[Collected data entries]
* * *
Lemma by_code_spec {W} (m : InjectorMerger W) filter c inj :
  by_code m filter !! c = Some inj -> inj_Code inj = c /\ inj ∈ im_codeInjectors m /\ filter inj = true.
Proof.
  unfold by_code. enough (Hgen : forall l (b : gmap string (CodeInjector W)), (forall inj, b !! c = Some inj ->
      inj_Code inj = c /\ inj ∈ im_codeInjectors m /\ filter inj = true) -> (forall x, x ∈ l -> x ∈ im_codeInjectors m) ->
    foldl (fun b inj => if filter inj then <[inj_Code inj := inj]> b else b) b l !! c = Some inj ->
    inj_Code inj = c /\ inj ∈ im_codeInjectors m /\ filter inj = true).
  { apply Hgen; [|done]. intros x E. by rewrite lookup_empty in E. }
  induction l as [|x l IH]; intros b Hb Hl; simpl; [by apply Hb|].
  apply IH; [|set_solver]. intros y. destruct (filter x) eqn:Ef; [|by apply Hb].
  destruct (decide (inj_Code x = c)) as [<-|Hne].
  - rewrite lookup_insert_eq. intros [= <-]. split; [done|]. split; [set_solver|done].
  - rewrite lookup_insert_ne by done. by apply Hb.
Qed.
(* ===== verification/Render.v ===== *)
(** * Variable rendering ([internal/service/variable_renderer.go])

    The substitution of [{{ event.X }}], [{{ injector.name.field }}] and
    [{{ system.X }}] in a template, its escaping and the scanner that decides
    whether a placeholder sits in a quoted attribute. *)
From stdpp Require Import base gmap strings list.
From Stdlib Require Import ZArith Ascii String Lia.
From S2P Require Import Prelude GoMonad Domain.

(** ** [variablePattern]

    Two braces, spaces, a letter or underscore followed by letters, digits,
    underscores and dots, spaces, two braces: the classes of the parts are
    disjoint, so a match at a position is unique. *)

Definition is_space_re (c : ascii) : bool :=
  Ascii.eqb c (byte 9) || Ascii.eqb c (byte 10) || Ascii.eqb c (byte 12) || Ascii.eqb c (byte 13)
  || Ascii.eqb c (byte 32).
Definition is_ident_start (c : ascii) : bool := is_lower_ascii c || is_upper_ascii c || Ascii.eqb c "_".
Definition is_ident (c : ascii) : bool := is_ident_start c || is_digit_ascii c || Ascii.eqb c ".".

(** The longest prefix of a class, and the rest. *)
Fixpoint span (p : ascii -> bool) (s : string) : string * string :=
  match s with
  | String c r => if p c then let (a, b) := span p r in (String c a, b) else ("", s)
  | EmptyString => ("", "")
  end.

(** The path, the length of the match and the text after it. *)
Definition match_at (s : string) : option (string * string * string) :=
  match strip_prefix "{{" s with
  | None => None
  | Some s1 =>
      let (sp1, s2) := span is_space_re s1 in
      match s2 with
      | String c _ =>
          if is_ident_start c then
            let (path, s3) := span is_ident s2 in
            let (sp2, s4) := span is_space_re s3 in
            match strip_prefix "}}" s4 with
            | Some rest => Some (path, "{{" +:+ sp1 +:+ path +:+ sp2 +:+ "}}", rest)
            | None => None
            end
          else None
      | EmptyString => None
      end
  end.

(** [FindAllStringSubmatchIndex]: the leftmost matches, each with the text
    before it, its own text and its path; and the text after the last. The fuel
    is the length of the text. *)
Record Placeholder := mkPlaceholder { ph_before : string; ph_raw : string; ph_path : string }.

Fixpoint find_all (fuel : nat) (before : string) (s : string) : list Placeholder * string :=
  match fuel with
  | O => ([], before +:+ s)
  | S fuel =>
      match match_at s with
      | Some (path, raw, rest) =>
          let (l, tail) := find_all fuel "" rest in (mkPlaceholder before raw path :: l, tail)
      | None =>
          match s with
          | EmptyString => ([], before)
          | String c r => find_all fuel (before +:+ String c "") r
          end
      end
  end.

Definition FindAll (template : string) : list Placeholder * string :=
  find_all (S (String.length template)) "" template.

(** ** Values *)

(** [%v] on a JSON-shaped value; a map prints its keys in order. *)
Fixpoint insert_sorted (k v : string) (l : list (string * string)) : list (string * string) :=
  match l with
  | [] => [(k, v)]
  | (k', v') :: r => if String.leb k k' then (k, v) :: l else (k', v') :: insert_sorted k v r
  end.

Fixpoint Sprint `{GoStd} (v : any) : string :=
  match v with
  | ANil => "<nil>"
  | ABool b => if b then "true" else "false"
  | AInt z => Itoa z
  | AFloat bits => fmt_float bits
  | AStr s => s
  | AList l => "[" +:+ Join (map Sprint l) " " +:+ "]"
  | AMap m =>
      let entries := map (fun '(k, v) => (k, Sprint v)) m in
      "map[" +:+ Join (map (fun kv => kv.1 +:+ ":" +:+ kv.2) (foldr (fun kv => insert_sorted kv.1 kv.2) [] entries)) " "
      +:+ "]"
  end.

(** [html.EscapeString]. *)
Fixpoint EscapeString (s : string) : string :=
  match s with
  | EmptyString => EmptyString
  | String c r =>
      (if Ascii.eqb c (byte 38) then "&amp;"
       else if Ascii.eqb c (byte 39) then "&#39;"
       else if Ascii.eqb c (byte 60) then "&lt;"
       else if Ascii.eqb c (byte 62) then "&gt;"
       else if Ascii.eqb c (byte 34) then "&#34;"
       else String c "") +:+ EscapeString r
  end.

(** ** The attribute scanner *)

(** The open quote, if any, and whether a tag is open. *)
Definition scan_step (st : option ascii * bool) (c : ascii) : option ascii * bool :=
  let (quote, tagOpen) := st in
  if Ascii.eqb c (byte 34) || Ascii.eqb c (byte 39) then
    if negb tagOpen then st
    else match quote with
         | None => (Some c, tagOpen)
         | Some q => if Ascii.eqb c q then (None, tagOpen) else st
         end
  else if Ascii.eqb c (byte 60) then (match quote with None => (None, true) | Some _ => st end)
  else if Ascii.eqb c (byte 62) then (match quote with None => (None, false) | Some _ => st end)
  else st.

Fixpoint scan (st : option ascii * bool) (s : string) : option ascii * bool :=
  match s with EmptyString => st | String c r => scan (scan_step st c) r end.

(** On [template[:matchStart]]. *)
Definition isPlaceholderInXMLAttribute (prefix : string) : bool :=
  let (quote, tagOpen) := scan (None, false) prefix in
  tagOpen && bool_decide (is_Some quote).

(** ** The renderer *)

Section Renderer.
Context `{GoStd}.

Definition non_nil (v : option any) : option string :=
  match v with None | Some ANil => None | Some v => Some (Sprint v) end.

Definition resolveEventVar (eventVars : fields_map) (key : string) : option string := non_nil (eventVars !! key).

Definition resolveInjectorVar (injectors : injector_map) (rest : string) : option string :=
  match SplitN rest "."%char 2 with
  | [name; field] => match injectors !! name with Some fields => non_nil (fields !! field) | None => None end
  | _ => None
  end.

Definition resolveSystemVar (systemVars : gmap string string) (key : string) : string :=
  default "" (systemVars !! key).

(** The value of a path, [None] when it is dropped. *)
Definition resolve_path (injectors : injector_map) (eventVars : fields_map) (systemVars : gmap string string)
    (path : string) : option string :=
  match SplitN path "."%char 2 with
  | [prefix; rest] =>
      if bool_decide (prefix = "event") then resolveEventVar eventVars rest
      else if bool_decide (prefix = "injector") then resolveInjectorVar injectors rest
      else if bool_decide (prefix = "system") then Some (resolveSystemVar systemVars rest)
      else None
  | _ => None
  end.

Definition substitute (injectors : injector_map) (eventVars : fields_map) (systemVars : gmap string string)
    (escapeHTML : bool) (prefix path : string) : string :=
  match resolve_path injectors eventVars systemVars path with
  | None => ""
  | Some resolved =>
      if escapeHTML || (negb escapeHTML && isPlaceholderInXMLAttribute prefix) then EscapeString resolved
      else resolved
  end.

(** The loop over the matches; [seen] is the template up to the cursor. *)
Fixpoint render_matches (injectors : injector_map) (eventVars : fields_map) (systemVars : gmap string string)
    (escapeHTML : bool) (seen : string) (matches : list Placeholder) : string :=
  match matches with
  | [] => ""
  | m :: r =>
      let prefix := seen +:+ ph_before m in
      ph_before m +:+ substitute injectors eventVars systemVars escapeHTML prefix (ph_path m)
      +:+ render_matches injectors eventVars systemVars escapeHTML (prefix +:+ ph_raw m) r
  end.

Definition render (template : string) (injectors : injector_map) (eventVars : fields_map)
    (systemVars : gmap string string) (escapeHTML : bool) : Res string :=
  let (matches, tail) := FindAll template in
  if bool_decide (List.length matches = 0) then Ok template
  else Ok (render_matches injectors eventVars systemVars escapeHTML "" matches +:+ tail).

Definition Render (template : string) (injectors : injector_map) (eventVars : fields_map) : Res string :=
  render template injectors eventVars ∅ false.
Definition RenderWithSystem (template : string) (injectors : injector_map) (eventVars : fields_map)
    (systemVars : gmap string string) : Res string :=
  render template injectors eventVars systemVars false.
Definition RenderHTML (template : string) (injectors : injector_map) (eventVars : fields_map) : Res string :=
  render template injectors eventVars ∅ true.
End Renderer.

Example render_demo : let G := ascii_std in
  Render "Hi {{ event.name }}, <a href='{{event.url}}'>{{ x }}</a>" ∅
    {["name" := AStr "A&B"; "url" := AStr "x'y"]}
  = Ok "Hi A&B, <a href='x&#39;y'></a>".
Proof. vm_compute. reflexivity. Qed.

(** * Theorems *)





(** *** The matches *)

Lemma span_app p s : forall a b, span p s = (a, b) -> s = a +:+ b /\ sall p a = true.
Proof.
  induction s as [|c s IH]; intros a b; simpl; [by intros [= <- <-]|].
  destruct (p c) eqn:E; [|by intros [= <- <-]]. destruct (span p s) as [x y]. intros [= <- <-].
  destruct (IH x y eq_refl) as [-> Hx]. simpl. by rewrite E.
Qed.

(** The text of a placeholder: spaces around a path between double braces. *)
Definition placeholder_text (raw path : string) : Prop :=
  exists sp1 sp2, raw = "{{" +:+ sp1 +:+ path +:+ sp2 +:+ "}}" /\ sall is_space_re sp1 = true /\
    sall is_space_re sp2 = true /\ sall is_ident path = true /\ path <> "".

Lemma match_at_Some s path raw rest :
  match_at s = Some (path, raw, rest) -> s = raw +:+ rest /\ placeholder_text raw path.
Proof.
  unfold match_at. destruct (strip_prefix "{{" s) as [s1|] eqn:E1; [|done].
  apply strip_prefix_Some in E1 as ->.
  destruct (span is_space_re s1) as [sp1 s2] eqn:E2. apply span_app in E2 as [-> Hsp1].
  destruct s2 as [|c s2]; [done|]. destruct (is_ident_start c) eqn:Ec; [|done].
  destruct (span is_ident (String c s2)) as [path' s3] eqn:E3.
  destruct (span is_space_re s3) as [sp2 s4] eqn:E4.
  destruct (strip_prefix "}}" s4) as [rest'|] eqn:E5; [|done]. intros [= <- <- <-].
  apply span_app in E4 as [-> Hsp2]. apply strip_prefix_Some in E5 as ->.
  assert (Hne : path' <> "").
  { intros ->. simpl in E3. unfold is_ident in E3. rewrite Ec in E3. simpl in E3.
    by destruct (span (fun c => is_ident_start c || is_digit_ascii c || Ascii.eqb c ".") s2). }
  apply span_app in E3 as [-> Hp]. split; [simpl; by rewrite !app_assoc_s|]. exists sp1, sp2. done.
Qed.



(** The template, put back together. *)
Fixpoint unfind (l : list Placeholder) (tail : string) : string :=
  match l with [] => tail | m :: r => ph_before m +:+ ph_raw m +:+ unfind r tail end.

(** Every suffix of [s ++ k] that starts inside [s] fails to match. *)
Fixpoint no_match (s k : string) : Prop :=
  match s with EmptyString => True | String c r => match_at (String c r +:+ k) = None /\ no_match r k end.

(** The literal parts contain no placeholder. *)
Fixpoint literals_clean (l : list Placeholder) (tail : string) : Prop :=
  match l with
  | [] => no_match tail ""
  | m :: r => no_match (ph_before m) (ph_raw m +:+ unfind r tail) /\ literals_clean r tail
  end.

Lemma no_match_snoc s c k : no_match s (String c k) -> match_at (String c k) = None -> no_match (s +:+ String c "") k.
Proof.
  induction s as [|d s IH]; simpl; [done|]. intros [Hd Hs] Hc. split; [by rewrite app_assoc_s|by apply IH].
Qed.

Lemma find_all_spec fuel before s l tail :
  String.length s < fuel -> no_match before s -> find_all fuel before s = (l, tail) ->
  before +:+ s = unfind l tail /\ Forall (fun m => placeholder_text (ph_raw m) (ph_path m)) l /\
  literals_clean l tail.
Proof.
  revert before s l tail. induction fuel as [|fuel IH]; intros before s l tail Hf Hn; [lia|]. cbn [find_all].
  destruct (match_at s) as [[[path raw] rest]|] eqn:Em.
  - apply match_at_Some in Em as [-> Ht]. destruct (find_all fuel "" rest) as [l' tail'] eqn:E. intros [= <- <-].
    destruct (IH "" rest l' tail') as (Hu & Hall & Hc); [|done|done|].
    { rewrite length_app_s in Hf. destruct Ht as (sp1 & sp2 & -> & _). simpl in Hf. lia. }
    simpl in *. subst rest. split; [done|]. split; [by constructor|]. done.
  - destruct s as [|c r].
    + intros [= <- <-]. rewrite app_nil_r_s. done.
    + intros E. apply IH in E; [|simpl in Hf; lia|by apply no_match_snoc].
      destruct E as (Hu & Hall & Hc). split; [|done]. rewrite <- Hu. by rewrite app_assoc_s.
Qed.

(** the placeholder search is exact: the pieces put back together are the
    template, every piece reported is double braces around a path, and no
    placeholder is left in the text between them. *)
Theorem FindAll_spec template l tail :
  FindAll template = (l, tail) ->
  template = unfind l tail /\ Forall (fun m => placeholder_text (ph_raw m) (ph_path m)) l /\
  literals_clean l tail.
Proof. intros E. by apply find_all_spec in E; [|lia|]. Qed.

(** *** Escaping *)



(** The markup the renderer lets through: that of the text between the
    placeholders, and that of the values it inserts as they are. *)
Section Through.
Context `{GoStd} (injectors : injector_map) (eventVars : fields_map) (systemVars : gmap string string) (escapeHTML : bool).







End Through.


(** ** Witnesses *)

Lemma FindAll_spec_witness :
  let t := "Hi {{ event.name }}, {{{ x }} {{bad path}}" in
  t = unfind (FindAll t).1 (FindAll t).2 /\ literals_clean (FindAll t).1 (FindAll t).2.
Proof.
  intros t. destruct (FindAll_spec t (FindAll t).1 (FindAll t).2) as (H1 & _ & H2); [vm_compute; reflexivity|].
  split; [exact H1|exact H2].
Defined.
* * *
#### Work task:
Please restate only the opening stretch of the records above: every line from the first through the one containing "- rewrite lookup_insert_eq.", exactly as written.

#### Reply:
Lemma by_code_spec {W} (m : InjectorMerger W) filter c inj :
  by_code m filter !! c = Some inj -> inj_Code inj = c /\ inj ∈ im_codeInjectors m /\ filter inj = true.
Proof.
  unfold by_code. enough (Hgen : forall l (b : gmap string (CodeInjector W)), (forall inj, b !! c = Some inj ->
      inj_Code inj = c /\ inj ∈ im_codeInjectors m /\ filter inj = true) -> (forall x, x ∈ l -> x ∈ im_codeInjectors m) ->
    foldl (fun b inj => if filter inj then <[inj_Code inj := inj]> b else b) b l !! c = Some inj ->
    inj_Code inj = c /\ inj ∈ im_codeInjectors m /\ filter inj = true).
  { apply Hgen; [|done]. intros x E. by rewrite lookup_empty in E. }
  induction l as [|x l IH]; intros b Hb Hl; simpl; [by apply Hb|].
  apply IH; [|set_solver]. intros y. destruct (filter x) eqn:Ef; [|by apply Hb].
  destruct (decide (inj_Code x = c)) as [<-|Hne].
  - rewrite lookup_insert_eq. intros [= <-]. split; [done|]. split; [set_solver|done].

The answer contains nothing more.